La naissance de son fils l’a amenée à approfondir sa réflexion sur les bouleversements écologiques, sociétaux et politiques actuels. Elle a réalisé que son travail de designer, à coups de campagnes évènementielles et de promotions, faisait en quelque sorte partie du problème. Afin de trouver des réponses à ses questionnements, Catherine D’Amours s’est donné le droit de retourner aux études, et ensuite d’écrire un essai.
SOLASTALGIE
Le terme solastalgie, qui exprime un deuil des paysages disparus ou transformés, lui a permis de mettre des mots sur des sentiments qui l’envahissaient, lorsqu’elle retournait dans sa ville natale. «Il y a plein de moments particuliers où je me suis sentie bizarre et je n’arrivais pas à mettre des mots dessus. Ce néologisme permet de décrire les expériences que j’ai vécues de façon répétée.»
À l’arrivée de Catherine D’Amours dans un chalet de Trois-Pistoles pour la période des Fêtes en 2020, des glaces flottaient sur le fleuve, elle a eu droit à un paysage hivernal et enneigé. Le lendemain, une pluie tiède s’est abattue sur la région, faisant disparaitre toute la banquise sur le fleuve Saint-Laurent. Dans la rue, elle marchait dans les flaques d’eau, plutôt que dans un paysage de blanc immaculé.
«Ce moment-là m’a habitée pendant des semaines. J’ai réalisé que quelque chose se transformait dans les paysages où j’ai grandi», résume-t-elle. Même chose lorsqu’elle est retournée près du chalet de son grand-père, où l’odeur des lilas embaumait l’air. Il ne reste que des souvenirs de son vaste potager et des arbustes fleuris.

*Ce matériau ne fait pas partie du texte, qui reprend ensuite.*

(* ===== verification/RuntimePasses.v ===== *)
(** * Scheduling passes

    One pass of the runner loop, inline or for a host: it returns when the
    counters have room for what its runners may hand in, and leaves the
    registered runners as they are. *)

From S2P Require Import Prelude Contracts RunnerContracts BatchContracts PluginContracts Ids Logs StateStore ResourceManager ResourceOccupancy ResourceTheorems TaskRecords TaskIndexes IndexFacts TaskPool TaskClaiming PoolInvariant PoolHistory PoolSteps PoolKernelSteps PoolForced ClaimFacts PoolOps TaskOccupancy Registry RegistryTheorems RuntimeState RuntimeTasks BatchBuild RuntimeRouting RuntimeDispatch RuntimeReload RuntimeResources RuntimeInvariant RuntimeRuns.

Section Passes.
Context `{RA : RunnerApi} `{ST : !SerdeTypes}.
Implicit Types s : CoreRuntime.

(** ** What runners return *)

(** The payloads of the tasks runners return serialize: a local payload that
    does not panics in [materialize_json]. *)
Definition runners_serialize : Prop :=
  ∀ ctx batch runner result runner',
    runner_run_batch ctx batch runner = (Ok result, runner') → completion_serializes result.

(** No batch asks for more than [K] tasks. *)
Definition runners_bounded (K : N) : Prop :=
  ∀ ctx batch runner result runner',
    runner_run_batch ctx batch runner = (Ok result, runner') → (completion_cost result ≤ K)%N.

Lemma begin_pass_quiet s : rt_ok s → keeps quiet begin_pass s.
Proof.
  intros Hok. unfold begin_pass. apply (keeps_bind quiet); [by apply rt_reclaim_quiet|]. intros [] s1 ? _.
  apply (keeps_bind quiet); [by apply rt_wake_due_tasks_quiet|]. intros ? s2 ? _.
  apply (keeps_try quiet); [by apply reject_stale_ready_tasks_quiet|]. intros. by apply keeps_ret_quiet.
Qed.

(** The descriptors of the snapshot can be claimed for. *)
Lemma snapshot_nodup s d :
  rt_ok s → d ∈ reg_descriptor_snapshot (rt_registry s) → NoDup (d_accepted_protocol_ids d).
Proof.
  intros Hok. destruct (ok_registry _ Hok) as [Hd Hs]. rewrite Hs, elem_of_sort_by_str, list_elem_of_fmap.
  intros ([k d'] & -> & Hk%elem_of_map_to_list). by destruct (Hd _ _ Hk).
Qed.

Lemma runner_load_quiet descriptor step gen s : rt_ok s → keeps quiet (on_tasks (runner_load descriptor step gen)) s.
Proof. intros. by apply (tasks_quiet _ (OpRunnerLoad descriptor step gen)). Qed.

Lemma execute_inline_serializes dispatch result :
  runners_serialize → rcp_result (execute_inline dispatch) = Ok result → completion_serializes result.
Proof.
  intros Hr. unfold execute_inline. destruct (rdp_target dispatch) as [runner|handler]; [|done].
  destruct (runner_run_batch _ _ runner) as [r runner'] eqn:Hrun. cbn. intros ->. by eapply Hr.
Qed.

Lemma execute_inline_bounded K dispatch : runners_bounded K → (handed_in (execute_inline dispatch) ≤ K)%N.
Proof.
  intros Hr. unfold execute_inline, handed_in. destruct (rdp_target dispatch) as [runner|handler]; [|cbn; lia].
  destruct (runner_run_batch _ _ runner) as [[result|e] runner'] eqn:Hrun; cbn; [by eapply Hr|lia].
Qed.

Lemma safely_u64_add {B} a b (k : N → M CoreRuntime B) s Q :
  (a + b ≤ u64_max)%N → safely (k (a + b)%N) s Q → safely (bind (u64_add a b) k) s Q.
Proof. intros Hle. unfold u64_add. by rewrite decide_True. Qed.

(** ** Inline passes *)

(** What one runner draws in a pass, when no batch asks for more than [K]
    tasks; what all of them draw. *)
Definition tick_cost (K : N) (descriptor : RunnerDescriptor) : N :=
  claim_bound descriptor + max_inflight_batches (d_concurrency descriptor) * K.

Definition pass_cost (K : N) s : N := total (tick_cost K) (reg_descriptor_snapshot (rt_registry s)).

Lemma total_bound {A} (l : list A) K : total (λ _, K) l = (len l * K)%N.
Proof. induction l as [|x l IH]; [done|]. rewrite total_cons, IH, len_cons. lia. Qed.

Lemma inline_dispatches_costs K dispatches s :
  runners_serialize → runners_bounded K → rt_ok s →
  costs (len dispatches * K) in_pass (try_sum dispatches (λ dispatch, complete_inline_dispatch (execute_inline dispatch))) s.
Proof.
  intros Hr HK Hok. rewrite <-total_bound. apply (costs_sum (λ _, K) in_pass); [done|].
  intros dispatch s3 _ Hok3 _. unfold complete_inline_dispatch.
  apply (costs_then _ in_pass); [|intros; by apply (costs_ret _ in_pass)].
  eapply costs_mono; [apply complete_runner_dispatch_frame; [done|]| |].
  - intros result. by apply execute_inline_serializes.
  - by apply execute_inline_bounded.
  - intros ?. apply same_frame_in_pass.
Qed.

Lemma tick_runner_costs K descriptor s :
  runners_serialize → runners_bounded K → rt_ok s → NoDup (d_accepted_protocol_ids descriptor) →
  (rt_current_step s + TASK_LEASE_TTL_STEPS ≤ u64_max)%N →
  costs (tick_cost K descriptor) in_pass (tick_runner descriptor) s.
Proof.
  intros Hr HK Hok Hnd Hstep. unfold tick_runner. apply costs_get.
  case_match; [by apply (costs_ret _ in_pass)|].
  apply (costs_free_bind _ in_pass); [by apply costs_in_pass, runner_load_quiet|]. intros load s1 Hok1 _. cbv zeta.
  intros Hroom. apply safely_u64_add; [done|].
  eapply safely_try; [apply claim_runner_work_costs; [done|done| |]| |].
  - by intros e [= <-].
  - eapply room_mono; [|exact Hroom]. unfold tick_cost. lia.
  - intros [report dispatches] s2 Hok2 _ (H2 & Hsp & Hlen). specialize (Hlen _ _ eq_refl). cbv beta.
    apply (costs_after (claim_bound descriptor) _ in_pass); [exact Hroom|done|done|].
    apply (costs_then _ in_pass); [|intros; by apply (costs_ret _ in_pass)].
    eapply costs_mono; [by apply (inline_dispatches_costs K)| |done]. nia.
  - intros e s2 _ _ (H2 & Hsp & _). split; [done|]. eapply spends_mono; [|exact Hsp]. unfold tick_cost. lia.
Qed.

Lemma tick_runners_costs K descriptors report s :
  runners_serialize → runners_bounded K → rt_ok s → Forall (λ d, NoDup (d_accepted_protocol_ids d)) descriptors →
  (rt_current_step s + TASK_LEASE_TTL_STEPS ≤ u64_max)%N →
  costs (total (tick_cost K) descriptors) in_pass (tick_runners descriptors report) s.
Proof.
  intros Hr HK. revert report s. induction descriptors as [|d descriptors IH]; intros report s Hok Hall Hstep; cbn [tick_runners];
    [by apply (costs_ret _ in_pass)|].
  apply Forall_cons in Hall as [Hd Hall]. rewrite total_cons. apply (costs_try _ _ in_pass); [by apply tick_runner_costs|].
  intros one s1 Hok1 [_ H1]. apply IH; [done|done|]. by rewrite H1.
Qed.

(** Moving to a later step. *)
Lemma step_safely step s :
  rt_ok s → (rt_current_step s ≤ step)%N →
  safely (modify (λ s, s <| rt_current_step := step |>)) s (λ _ s', s' = s <| rt_current_step := step |>).
Proof.
  intros Hok Hle. apply safely_modify; [by destruct Hok; split| |done]. split; cbn; try done. by exists []; constructor.
Qed.

(** The next step begins with the same runners. *)
Definition ticked s s' : Prop :=
  reg_descriptor_snapshot (rt_registry s') = reg_descriptor_snapshot (rt_registry s) ∧
  (rt_current_step s' ≤ rt_current_step s + 1)%N.

Lemma tick_once_costs K s :
  runners_serialize → runners_bounded K → rt_ok s → (rt_current_step s + 1 + TASK_LEASE_TTL_STEPS ≤ u64_max)%N →
  costs (pass_cost K s) ticked tick_once s.
Proof.
  intros Hr HK Hok Hstep Hroom. unfold tick_once. apply safely_get.
  case_match; [|apply safely_ret; [done|]; split; [split; [done|lia]|apply spends_refl]]. apply safely_u64_add; [lia|].
  eapply safely_bind; [apply step_safely; [done|lia]|]. intros [] s1 Hok1 _ Hs1.
  eapply safely_mono; [apply (costs_free_try (pass_cost K s) in_pass)|].
  - by apply costs_in_pass, begin_pass_quiet.
  - intros report s2 Hok2 [Hreg H2]. apply costs_get. unfold pass_cost. rewrite Hs1 in Hreg. cbn in Hreg. rewrite <-Hreg.
    apply tick_runners_costs; [done|done|done| |].
    + apply Forall_forall. intros d. by apply snapshot_nodup.
    + rewrite H2, Hs1. cbn. lia.
  - by rewrite Hs1.
  - intros res s2 _ _ [[Hreg H2] Hsp]. rewrite Hs1 in Hreg, H2, Hsp. split; [|done]. split; [done|]. rewrite H2. cbn. lia.
Qed.

Lemma run_ticks_costs K n aggregate s :
  runners_serialize → runners_bounded K → rt_ok s →
  (rt_current_step s + N.of_nat n + TASK_LEASE_TTL_STEPS ≤ u64_max)%N → room (N.of_nat n * pass_cost K s) s →
  keeps anything (run_ticks n aggregate) s.
Proof.
  intros Hr HK. revert aggregate s. induction n as [|n IH]; intros aggregate s Hok Hstep Hroom; cbn [run_ticks];
    [by apply (keeps_ret anything)|].
  eapply safely_try; [apply (tick_once_costs K); [done|done|done|lia|eapply room_mono; [|exact Hroom]; lia]| |done].
  intros report s1 Hok1 _ [[Hreg H1] Hsp]. cbv zeta. case_match; [by apply safely_ret|].
  eapply safely_mono; [apply IH; [done|lia|]|done]. unfold pass_cost in *. rewrite Hreg. eapply room_after; [|exact Hsp].
  eapply room_mono; [|exact Hroom]. lia.
Qed.

(** ** Passes for a host *)

(** The host's closure never panics. *)
Definition schedule_returns {D} (schedule : RunnerDescriptor → RunnerLoad → N → N → D → option (RuntimeResult ScheduleDecision * D)) :
    Prop :=
  ∀ descriptor load step generation d, is_Some (schedule descriptor load step generation d).

Lemma claim_for_runners_costs {D} (schedule : RunnerDescriptor → RunnerLoad → N → N → D → option (RuntimeResult ScheduleDecision * D))
    descriptors expires d report dispatches s :
  schedule_returns schedule → rt_ok s → (∀ e, expires = Some e → (e ≤ u64_max)%N) → Forall (λ d, NoDup (d_accepted_protocol_ids d)) descriptors →
  costs (total claim_bound descriptors) in_pass (claim_for_runners schedule descriptors expires d report dispatches) s.
Proof.
  intros Hsched Hok Hexp. revert d report dispatches s Hok.
  induction descriptors as [|desc descriptors IH]; intros d report dispatches s Hok Hall; cbn [claim_for_runners];
    [by apply (costs_ret _ in_pass)|].
  apply Forall_cons in Hall as [Hd Hall]. rewrite total_cons.
  case_match; [eapply costs_mono; [by apply IH|lia|done]|]. apply costs_get. cbv zeta.
  apply (costs_free_bind _ in_pass); [by apply costs_in_pass, runner_load_quiet|]. intros load s1 Hok1 _.
  destruct (Hsched desc load (rt_current_step s) (plan_registry_generation (rt_load_plan s)) d) as [[[decision|e] d'] ->];
    unfold expect; rewrite bind_ret_l; [|by apply (costs_ret _ in_pass)].
  apply (costs_try _ _ in_pass); [|intros [one ds] s2 Hok2 _; by apply IH].
  intros Hroom. eapply safely_mono; [by apply claim_runner_work_costs|]. by intros a s' _ _ (? & ? & _).
Qed.

Lemma claim_ready_dispatches_at_step_any {D}
    (schedule : RunnerDescriptor → RunnerLoad → N → N → D → option (RuntimeResult ScheduleDecision * D)) step d expires s :
  schedule_returns schedule → rt_ok s → (∀ e, expires = Some e → (e ≤ u64_max)%N) →
  room (total claim_bound (reg_descriptor_snapshot (rt_registry s))) s →
  keeps anything (claim_ready_dispatches_at_step schedule step d expires) s.
Proof.
  intros Hsched Hok Hexp Hroom. unfold claim_ready_dispatches_at_step. apply (keeps_get anything).
  case_match; [|by apply (keeps_ret anything)]. case_decide; [by apply (keeps_ret anything)|].
  eapply safely_bind; [apply step_safely; [done|lia]|]. intros [] s1 Hok1 _ Hs1.
  eapply safely_mono; [apply (costs_free_try (total claim_bound (reg_descriptor_snapshot (rt_registry s))) in_pass)|done].
  - by apply costs_in_pass, begin_pass_quiet.
  - intros report s2 Hok2 [Hreg _]. apply costs_get. rewrite Hs1 in Hreg. cbn in Hreg. rewrite <-Hreg.
    apply claim_for_runners_costs; [done|done|done|]. apply Forall_forall. intros desc. by apply snapshot_nodup.
  - by rewrite Hs1.
Qed.

Lemma defer_runner_dispatch_free dispatch s : rt_ok s → keeps free (defer_runner_dispatch dispatch) s.
Proof.
  intros Hok. unfold defer_runner_dispatch. apply (keeps_get free). case_match; [|by apply (keeps_ret free)].
  apply (keeps_try free).
  { apply keeps_free, (keeps_try_for_each quiet); [done|]. intros. by apply (leased_quiet LDefer). }
  intros [] s1 Hok1 _. apply (keeps_bind free); [|intros; by apply (keeps_ret free)].
  case_match; [|by apply (keeps_ret free)]. eapply safely_mono; [by apply put_runner_safely|].
  intros ? s' _ _ ?. by apply logged_free.
Qed.

Lemma defer_runner_dispatch_any dispatch s : rt_ok s → keeps anything (defer_runner_dispatch dispatch) s.
Proof. intros. by eapply keeps_any, defer_runner_dispatch_free. Qed.
End Passes.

«Je pense qu’il y a quelque chose de particulier qui se passe à Trois-Pistoles. C’est hyper important pour moi que mon fils y retourne pour qu’il comprenne d’où il vient, l’histoire et de sa famille et celle qui le relie au territoire. Ça me rend émotive, j’ai vraiment écrit ce livre pour lui», souligne-t-elle.
UNE DIFFÉRENTE APPROCHE
Catherine D’Amours propose de remplacer l’écoanxiété ou l’ignorance volontaire par l’amour de l’environnement qui motive le développement d’une relation de réciprocité avec la nature.
Cette réflexion sur son rapport au monde naturel l’a amenée à transformer son approche de l’enseignement. «J’ai eu le besoin de passer à l’action. Pour calmer cette anxiété, il fallait trouver des façons de faire une différence à mon échelle.» L’essai s’est révélé comme une façon efficace de vulgariser des concepts complexes et restreints au milieu académique. «Mon premier geste, c’est de me donner le droit d’écrire et d’essayer de faire du bien.»
Selon elle, la connexion au territoire amène forcément une autre façon d’en parler et d’agir par rapport à lui, qui a tout à voir avec le savoir-être. «Notre rapport au vivant est différent, ce n’est pas tout le monde qui a cette perception-là. Le système capitaliste nous a extrait du monde vivant. Les gens le savent, mais ça reste quelque chose de flou, qui n’est pas appliqué dans leur vie.»
En tant qu’artiste, elle veut utiliser ses talents afin de les mettre à profit pour défendre des causes qui sont plus grandes qu’elle. Catherine D’Amours s’était d’ailleurs impliquée dans la mobilisation visant à sauver le traversier l’Héritage I à Trois-Pistoles, entre 2019 et 2020, en créant du visuel pour les manifestants. «Si on veut que nos petits milieux continuent d’exister et de fleurir, il ne faut pas enlever les piliers de ce qui rend ces villages-là si vivants», conclut-elle.
La préface de l’essai est signée par la cofondatrice du mouvement Mères au front, Anaïs Barbeau-Lavalette. L’ouvrage fait partie de la collection Documents de la maison d’édition Atelier 10.